UN: UN-Polizei-Gipfel 2026 betont bürgerorientierte Sicherheit
Der UN-Polizei-Gipfel fand vom 7. bis 8. Juli 2026 in New York statt und brachte Minister, Polizeichefs und Vertreter internationaler Polizeiorganisationen zusammen, um die Rolle der Polizei für nachhaltigen Frieden zu diskutieren.
Ziele und Schwerpunkte
Die Veranstaltung betonte, dass eine bürgerorientierte Polizeiarbeit ein zentraler Baustein für stabile Friedensprozesse sei. Laut Jean-Pierre Lacroix, Chef des UN-Friedensoperationsbereichs, soll das Mandat der UN-Polizei weiterentwickelt werden, um den wachsenden Sicherheitsherausforderungen gerecht zu werden.
Personaleinsätze und Geschlechterverteilung
UNPOL hat bislang 4.626 Polizisten in sieben Friedensmissionen eingesetzt; davon machen Frauen 21,7 % des Gesamtpersonals aus. Die Statistik stammt aus dem Jahresbericht der UN-Polizei.

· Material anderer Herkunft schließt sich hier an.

(* ===== verification/Host.v ===== *)
(** * The reactive host

    The registrations of the two callbacks (lines 77-80 and 106-110 of
    [src/spacex_dash_app.py]), the module as a whole (lines 28 and 146-147)
    and what the Dash host does with the callbacks and with the page, as the
    specification describes it (control flow and selection state): it holds
    the current value of the drop-down and of the slider, calls every
    callback once when the page loads, and after each user interaction calls
    the callbacks registered on the property that changed, replacing the
    figure of the graph each one writes.  What the host does when a
    callback raises is said neither by the source nor by the specification:
    [update] then keeps the figure the graph had, as Dash does, and the
    properties that name a chart are stated for callbacks that do not raise.

    The host is a transition system: [page_state] is its state, [event] its
    input alphabet, [step] its transition function and [reachable] the states
    it can be in.  The invariant [consistent] says that both graphs show the
    charts of the current selection.

    Callbacks that agree on every input are equivalent, and the host does
    not tell them apart; the callbacks over two frames that hold the same
    launch records are equivalent.

    The host sees the program through the interface [callbacks]; its
    invariant is proved for any callbacks that are total ([TotalCallbacks]), and the
    callbacks of the program ([app_callbacks]) are shown to be so on a
    dataset of launch records with numeric payloads. *)

From S2P Require Import Prelude PyValue Frame Dataset Plotly Loader Layout Pie Scatter App.

(** A registration with the host: the property a callback writes and the
    properties that trigger it, as (component id, property) pairs. *)
Record registration : Type := mkReg {
  reg_output : string * string;
  reg_inputs : list (string * string)
}.

(** Lines 77-80: [get_pie_chart] writes the figure of the pie chart and is
    triggered by the value of the drop-down. *)
Definition pie_registration : registration :=
  mkReg ("success-pie-chart", "figure")%string
        [("site-dropdown", "value")]%string.

(** Lines 106-110: [get_scatter_chart] writes the figure of the scatter chart
    and is triggered by the drop-down and by the slider. *)
Definition scatter_registration : registration :=
  mkReg ("success-payload-scatter-chart", "figure")%string
        [("site-dropdown", "value"); ("payload-slider", "value")]%string.

(** The callbacks the module registers. *)
Definition app_registrations : list registration :=
  [pie_registration; scatter_registration].

(** A registration fits a page: the property it writes and the properties
    that trigger it belong to components of the page, and it does not
    trigger itself. *)
Definition wired (page : component) (reg : registration) : Prop :=
  reg_output reg ∈ component_properties page ∧
  reg_inputs reg ⊆ component_properties page ∧
  reg_output reg ∉ reg_inputs reg.

#[export] Instance wired_dec page reg : Decision (wired page reg).
Proof. unfold wired. apply _. Defined.

(** The application object (line 28) once the module has run: the layout
    assigned to it and the callbacks registered with it. *)
Record dash_app : Type := mkApp {
  layout : component;
  callback_map : list registration
}.

(** The module run with [__name__ = name] (lines 12-147): start-up, the two
    registrations, and [app.run] when the module is the main program.  The
    result holds the module variables, the application, and whether the
    server was started. *)
Definition run_module (name : string) (read_csv : result DataFrame) :
    result (module_data * dash_app * bool) :=
  '(data, page) ← startup read_csv;
  Ok (data, mkApp page app_registrations, bool_decide (name = "__main__"%string)).

(** What the host calls: the function behind each registration. *)
Record callbacks : Type := mkCallbacks {
  on_pie : pyval → result figure;
  on_scatter : pyval → list pyval → result figure
}.

(** The callbacks of the program, reading the module variables [data]. *)
Definition app_callbacks (data : module_data) : callbacks :=
  mkCallbacks (pie_callback data) (scatter_callback data).

(** Callbacks that agree on every input: the host cannot tell them apart. *)
#[export] Instance callbacks_equiv : Equiv callbacks := λ C C',
  (∀ v, on_pie C v = on_pie C' v) ∧
  (∀ v rng, on_scatter C v rng = on_scatter C' v rng).

(** Callbacks that return a chart for every value of the drop-down and
    every pair of bounds. *)
Class TotalCallbacks (C : callbacks) : Prop := {
  on_pie_ok v : is_ok (on_pie C v) = true;
  on_scatter_ok v low high : is_ok (on_scatter C v [low; high]) = true
}.

(** The selection state and the figures on display. *)
Record page_state : Type := mkPage {
  site_value : pyval;
  range_value : list pyval;
  pie_shown : option figure;
  scatter_shown : option figure
}.

#[export] Instance page_state_eq_dec : EqDecision page_state.
Proof. solve_decision. Defined.

(** A user interaction: a choice in the drop-down ([None] when the selection
    is cleared) or a move of a handle of the slider, which always reports
    both bounds. *)
Inductive event : Type :=
| SelectSite (v : pyval)
| MoveSlider (low high : pyval).

#[export] Instance event_eq_dec : EqDecision event.
Proof. solve_decision. Defined.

Finanzielle Rahmenbedingungen
Lacroix wies darauf hin, dass Kürzungen bei den Beiträgen einiger Mitgliedstaaten zu einem realen Einsparungsbedarf von rund 25 % geführt haben. Die Reduktion betreffe nahezu alle operative Bereiche, von Patrouillen bis zu Ausbildungsprogrammen.
Operative Beispiele aus Friedensmissionen
In der Demokratischen Republik Kongo unterstützten UN-Polizisten die zivile Sicherheit durch integrierte Patrouillen. Im Zentralafrikanischen Republik halfen sie bei der Vorbereitung sicherer Wahlen, und in Abyei trugen community‑orientierte Maßnahmen zur Reduktion von Spannungen bei.
Ausblick und technologische Innovationen
Faisal Shahkar, UN‑Polizeibeauftragter, kündigte an, dass die kommende Phase verstärkt auf digitale Werkzeuge und neue Technologien setzen werde, um transnationale Bedrohungen wie Cyberkriminalität und geschlechtsspezifische Gewalt besser zu adressieren.
Reaktionen der UN‑Vertreter
Beide Sprecher betonten, dass Sicherheit ein integraler Bestandteil von Frieden sei und dass die Zusammenarbeit zwischen UN‑Polizei und nationalen Polizeikräften weiter vertieft werden müsse, um langfristige Stabilität zu gewährleisten.